(* ===== verification/Upgrade.v ===== *)
(** * Upgrading one endpoint ([local/cloudx_local/upgrade.py])

    The signed index names a release; the endpoint that runs an older one gets it.  A local
    upgrade that fails is undone, and the message says what the selector shows afterwards. *)

From S2P Require Import Prelude PyStr PyFloat PyValue PyTime PyJson FS Wp CpaAuth AccountContract.
From S2P Require Import LocalConfig Releases Trees Bundle Remote LocalReleases ShellHook Updater.

Section upgrade.
Context (H : host) (X : tools) (config : local_config) (pid : Z) (packaged_hook : string).
Context (run_ssh : list string → option string → Z → M ssh_outcome).

Definition current_link : path := child (local_root config) "current".

(** [current.resolve(strict=True).name]: the target must exist. *)
Definition resolve_strict (p : path) : M path :=
  sys ;; let! f := get_fs in
  match stat_node f p with Some _ => resolve_lax p | None => missing end.
Definition selected_name : M string := let! p := resolve_strict current_link in ret (p_name p).

Definition local_current : M string :=
  let! linked := is_symlink_p current_link in
  if negb linked then updater_error "active local Cloudx release selector is unavailable" else
  let! version := try_with selected_name
    (except [OSError] (λ _, updater_error "active local Cloudx release is unavailable")) in
  if version <>s? LOCAL_VERSION
  then updater_error "running Cloudx version does not match the active local selector" else ret version.

Definition cloud_current : M string :=
  let! document := remote_release_status run_ssh config in
  let version := str_or_empty (dget "currentVersion" document) in
  let! _ := lift (local_version_tuple version) in ret version.

(** [_result]. *)
Definition upgrade_result (endpoint status before available after artifact_ref manifest_sha256 : string)
    (staged activated : option dict) : dict :=
  [("schema", JStr "cloudx.upgrade.v1"); ("status", JStr status); ("endpoint", JStr endpoint);
   ("currentBefore", JStr before); ("available", JStr available); ("currentAfter", JStr after);
   ("artifactRef", JStr artifact_ref); ("manifestSha256", JStr manifest_sha256);
   ("stageStatus", match staged with
                   | Some d => JStr (str_or_empty (dget (if endpoint =s? "local" then "local" else "cloud") d))
                   | None => JNull end);
   ("activationStatus", match activated with
                        | Some d => JStr (str_or_empty (dget "status" d)) | None => JNull end);
   ("signedIndexVerified", JBool true);
   ("verificationScope", JStr (if status =s? "upgraded" then "complete-release-chain" else "signed-index-only"));
   ("explicitInvocation", JBool true); ("backgroundActivation", JBool false);
   ("serviceRestarted", JBool false); ("externalCpaManaged", JBool false);
   ("officialCodexReplaced", JBool false);
   ("shellReloadRecommended", JBool ((endpoint =s? "local") && (status =s? "upgraded")))].

Definition FAILED_TWICE : string := "local upgrade failed; rollback verification also failed".
Definition NOT_RESTORED : string := "local upgrade failed; rollback did not restore the prior release".
Definition RESTORED : string := "local upgrade failed and restored the prior release".

(** The recovery: the selector is moved back when it moved, and read again. *)
Definition recover (current available : string) : M string :=
  try_with
    (let! selected := selected_name in
     (if selected =s? available
      then let! _ := updater_rollback config pid run_ssh current true false in ret tt
      else if selected <>s? current
      then updater_error "local selector changed to an unexpected release" else ret tt) ;;
     selected_name)
    (except_all (λ _, updater_error FAILED_TWICE)).

Definition upgrade_local (current available : string) : M (dict * string) :=
  try_with
    (let! activated := apply X config pid packaged_hook run_ssh available available true true None false in
     let! after := selected_name in
     if after <>s? available
     then updater_error "local release selector did not activate the signed release"
     else ret (activated, after))
    (except_all (λ _,
       let! restored := recover current available in
       if restored <>s? current then updater_error NOT_RESTORED else updater_error RESTORED)).

Definition upgrade_cloud (available : string) : M (dict * string) :=
  let! activated := apply X config pid packaged_hook run_ssh available available false false None true in
  let! after := cloud_current in ret (activated, after).

Definition upgrade_endpoint (endpoint : string) (check_only : bool) (index_dir : option path) : M dict :=
  if negb (mem endpoint ["local"; "cloud"]) then updater_error "upgrade endpoint is invalid" else
  let! index := stable_index H X config index_dir in
  let available := py_str (dget "version" index) in
  let artifact_ref := py_str (dget "artifactRef" index) in
  let manifest_sha256 := py_str (dget "manifestSha256" index) in
  let! current := (if endpoint =s? "local" then local_current else cloud_current) in
  let! available_tuple := lift (local_version_tuple available) in
  let! current_tuple := lift (local_version_tuple current) in
  let unchanged status :=
    ret (upgrade_result endpoint status current available current artifact_ref manifest_sha256 None None) in
  if version_ltb available_tuple current_tuple
  then updater_error "signed stable release would downgrade the selected endpoint" else
  if version_eqb available_tuple current_tuple then unchanged "up-to-date" else
  if check_only then unchanged "update-available" else
  let! staged := with_stage_source H X config (path_of available) (λ source,
    if endpoint =s? "local"
    then updater_stage H X config pid run_ssh source true (Some manifest_sha256) (Some available)
    else stage_cloud H X config run_ssh source (Some manifest_sha256) (Some available)) in
  let! (activated, after) :=
    (if endpoint =s? "cloud" then upgrade_cloud available else upgrade_local current available) in
  if after <>s? available then updater_error "upgrade acceptance did not observe the signed target version" else
  ret (upgrade_result endpoint "upgraded" current available after artifact_ref manifest_sha256
         (Some staged) (Some activated)).
End upgrade.

(** * What an upgrade says is what the selector shows

    Whatever calls and external programs do, an upgrade that reports success has selected the
    release it names, and a failed one that reports the prior release restored shows it. *)

Lemma wp_any {A} (m : M A) E w (Φ : res A → world → Prop) : (∀ r w', Φ r w') → wp m E w Φ.
Proof. intros H. apply H. Qed.

Lemma version_ltb_total a b : version_ltb a b = false → version_eqb a b = false → version_ltb b a = true.
Proof.
  destruct a as [[a1 a2] a3], b as [[b1 b2] b3]. unfold version_ltb, version_eqb.
  rewrite bool_decide_eq_false. rewrite !orb_false_iff, !andb_false_iff, !orb_true_iff, !andb_true_iff.
  rewrite !orb_true_iff, !orb_false_iff, !andb_true_iff, !andb_false_iff.
  rewrite !Z.ltb_lt, !Z.ltb_ge, !Z.eqb_eq, !Z.eqb_neq. intros H Hne.
  assert (a1 ≠ b1 ∨ a2 ≠ b2 ∨ a3 ≠ b3).
  { destruct (Z.eq_dec a1 b1), (Z.eq_dec a2 b2), (Z.eq_dec a3 b3); try lia. congruence. }
  lia.
Qed.

Section facts.
Context (H : host) (X : tools) (config : local_config) (pid : Z) (packaged_hook : string).
Context (run_ssh : list string → option string → Z → M ssh_outcome).

(** The version that the selector [current] shows. *)
Definition shown (f : fs) : option string :=
  match stat_node f (current_link config) with
  | Some _ => let q := resolved_link MAX_LINKS f (current_link config) in Some (p_name (q.1, drop_dots [] q.2))
  | None => None
  end.

Lemma wp_selected_name E f k (Φ : res string → world → Prop) :
  (∀ v k, shown f = Some v → Φ (Ok v) (World f k)) → (∀ e k, Φ (Raise e) (World f k)) →
  wp (selected_name config) E (World f k) Φ.
Proof using Type.
  intros Ho Hr. unfold selected_name, resolve_strict. apply wp_bind, wp_bind, wp_sys; [intros k1|intros; apply Hr].
  apply wp_bind, wp_get_fs. unfold shown in Ho. destruct (stat_node f _); [|apply wp_throw, Hr].
  unfold resolve_lax. apply wp_bind, wp_get_fs, wp_ret, wp_ret. by apply Ho.
Qed.

Lemma wp_recover current available E w (Φ : res string → world → Prop) :
  (∀ v f k, shown f = Some v → Φ (Ok v) (World f k)) →
  (∀ w, Φ (Raise (Exn RuntimeError "" FAILED_TWICE)) w) →
  wp (recover config pid run_ssh current available) E w Φ.
Proof using Type.
  intros Ho Hr. unfold recover. apply wp_try. destruct w as [f k].
  assert (Hf : ∀ w, wp (@updater_error string FAILED_TWICE) E w Φ) by (intros; apply Hr).
  apply wp_bind, wp_selected_name; [|intros; apply Hf]. intros v k1 _.
  apply wp_bind, wp_any. intros [[]|e] [f' k2]; [|apply Hf].
  apply wp_selected_name; [intros; by apply Ho|]. intros. apply Hf.
Qed.

(** The three messages of a failed local upgrade. *)
Definition upgrade_verdict (current available : string) (r : res (dict * string)) (f : fs) : Prop :=
  match r with
  | Ok (_, after) => after = available ∧ shown f = Some available
  | Raise e =>
      e = Exn RuntimeError "" RESTORED ∧ shown f = Some current ∨
      e = Exn RuntimeError "" NOT_RESTORED ∨ e = Exn RuntimeError "" FAILED_TWICE
  end.

Lemma wp_upgrade_local current available E w :
  wp (upgrade_local X config pid packaged_hook run_ssh current available) E w
    (λ r w, upgrade_verdict current available r (w_fs w)).
Proof using Type.
  unfold upgrade_local. apply wp_try.
  assert (Hfail : ∀ w, wp (let! restored := recover config pid run_ssh current available in
      if restored <>s? current then updater_error NOT_RESTORED else updater_error RESTORED) E w
      (λ r w, upgrade_verdict current available r (w_fs w))).
  { intros w'. apply wp_bind, wp_recover; [|by intros; right; right]. intros v f k Hv.
    destruct (eqs_spec v current) as [->|]; apply wp_throw; [by left|by right; left]. }
  apply wp_bind, wp_any. intros [activated|e] [f k]; [|apply Hfail].
  apply wp_bind, wp_selected_name; [|intros; apply Hfail]. intros v k1 Hv.
  destruct (eqs_spec v available) as [->|]; cbn [negb]; [by apply wp_ret|apply wp_throw, Hfail].
Qed.

Lemma wp_local_current E w (Φ : res string → world → Prop) :
  (∀ w, Φ (Ok LOCAL_VERSION) w) → (∀ e w, Φ (Raise e) w) → wp (local_current config) E w Φ.
Proof using Type.
  intros Ho Hr. unfold local_current. apply wp_bind, wp_any. intros [linked|e] w1; [|apply Hr].
  destruct (negb linked); [apply wp_throw, Hr|]. apply wp_bind, wp_any. intros [v|e] w2; [|apply Hr].
  destruct (eqs_spec v LOCAL_VERSION) as [->|]; [apply wp_ret, Ho|apply wp_throw, Hr].
Qed.

(** What the result of a local upgrade says, by its status. *)
Definition endpoint_verdict (check_only : bool) (doc : dict) (f : fs) : Prop :=
  ∃ available t u,
    dget "available" doc = JStr available ∧ dget "currentBefore" doc = JStr LOCAL_VERSION ∧
    local_version_tuple available = Ok t ∧ local_version_tuple LOCAL_VERSION = Ok u ∧
    (dget "status" doc = JStr "up-to-date" ∧ t = u ∧ dget "currentAfter" doc = JStr LOCAL_VERSION ∨
     dget "status" doc = JStr "update-available" ∧ check_only = true ∧ version_ltb u t = true ∧
       dget "currentAfter" doc = JStr LOCAL_VERSION ∨
     dget "status" doc = JStr "upgraded" ∧ check_only = false ∧ version_ltb u t = true ∧
       dget "currentAfter" doc = JStr available ∧ shown f = Some available).

Lemma wp_upgrade_endpoint check_only index_dir E w :
  wp (upgrade_endpoint H X config pid packaged_hook run_ssh "local" check_only index_dir) E w
    (λ r w, ∀ doc, r = Ok doc → endpoint_verdict check_only doc (w_fs w)).
Proof using Type.
  unfold upgrade_endpoint. change (negb (mem "local" _)) with false. cbn iota.
  apply wp_bind, wp_any. intros [index|e] w1; [|done].
  set (available := py_str (dget "version" index)).
  change ("local" =s? "local") with true. change ("local" =s? "cloud") with false. cbn iota.
  apply wp_bind, wp_local_current; [|done]. intros w2.
  apply wp_bind, wp_lift. destruct (local_version_tuple available) as [t|e] eqn:Et; [|done].
  apply wp_bind, wp_lift. destruct (local_version_tuple LOCAL_VERSION) as [u|e] eqn:Eu; [|done].
  destruct (version_ltb t u) eqn:Elt; [by apply wp_throw|].
  destruct (version_eqb t u) eqn:Eeq.
  { apply wp_ret. intros doc [= <-]. exists available, t, u. split_and!; [done..|]. left.
    apply bool_decide_eq_true in Eeq. done. }
  pose proof (version_ltb_total t u Elt Eeq) as Hlt.
  destruct check_only.
  { apply wp_ret. intros doc [= <-]. exists available, t, u. split_and!; [done..|]. right. left. done. }
  apply wp_bind, wp_any. intros [staged|e] w3; [|done].
  apply wp_bind. eapply wp_mono; [apply wp_upgrade_local|]. intros [[activated after]|e] w4 Hv; [|done].
  destruct Hv as [-> Hs]. rewrite eqs_refl. cbn [negb]. apply wp_ret. intros doc [= <-].
  exists available, t, u. split_and!; [done..|]. right. right. done.
Qed.
End facts.


(** ** An upgrade that stays although it failed *)

Definition desk_config : local_config :=
  plain_config (path_of "/u") (path_of "/u/.local/state/cloudx") None None "".
Definition desk_root : path := local_root desk_config.
Definition desk_release (version : string) : list (path * node) :=
  let dir := child (child desk_root "releases") version in
  [(dir, Dir 448); (child dir LOCAL_ARTIFACT, File "zip" 493)].
Definition desk_files : fs :=
  list_to_map ([(path_of "/u", Dir 493); (path_of "/u/.local", Dir 493); (path_of "/u/.local/lib", Dir 493);
    (desk_root, Dir 493); (child desk_root "releases", Dir 448);
    (child desk_root "current", Link (child (child desk_root "releases") "0.1.33"));
    (child desk_root "previous", Link (child (child desk_root "releases") "0.1.32"))] ++
    desk_release "0.1.32" ++ desk_release "0.1.33" ++ desk_release "0.1.34").
Definition desk_tools : tools :=
  Tools (λ _, ret (0, ""%string)) (λ _ _ _, "tar") (λ _ _, Some "alias codexx=x"%string) (λ _ _ _, ret tt).
Definition no_ssh (command : list string) (input : option string) (timeout : Z) : M ssh_outcome := ret NotFound.
(** One call fails, the one with this number. *)
Definition one_fault (n : option nat) : env :=
  Env (λ k, bool_decide (Some k = n)) (λ k, pretty (Z.of_nat k)) (λ _, 1767316000000000) (λ _ _, FNan) (λ _ _, false) (λ _, 0).
Definition desk_upgrade (n : option nat) : res (dict * string) * world :=
  upgrade_local desk_tools desk_config 7 "hook" no_ssh "0.1.33" "0.1.34" (one_fault n) (World desk_files 0).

WHAT YOU SHOULD DO :: Repeat only the stretch of lines starting at the one containing "Tools (λ _, ret" and running to the final line of the entries above.

TASK OUTPUT ::
  Tools (λ _, ret (0, ""%string)) (λ _ _ _, "tar") (λ _ _, Some "alias codexx=x"%string) (λ _ _ _, ret tt).
Definition no_ssh (command : list string) (input : option string) (timeout : Z) : M ssh_outcome := ret NotFound.
(** One call fails, the one with this number. *)
Definition one_fault (n : option nat) : env :=
  Env (λ k, bool_decide (Some k = n)) (λ k, pretty (Z.of_nat k)) (λ _, 1767316000000000) (λ _ _, FNan) (λ _ _, false) (λ _, 0).
Definition desk_upgrade (n : option nat) : res (dict * string) * world :=
  upgrade_local desk_tools desk_config 7 "hook" no_ssh "0.1.33" "0.1.34" (one_fault n) (World desk_files 0).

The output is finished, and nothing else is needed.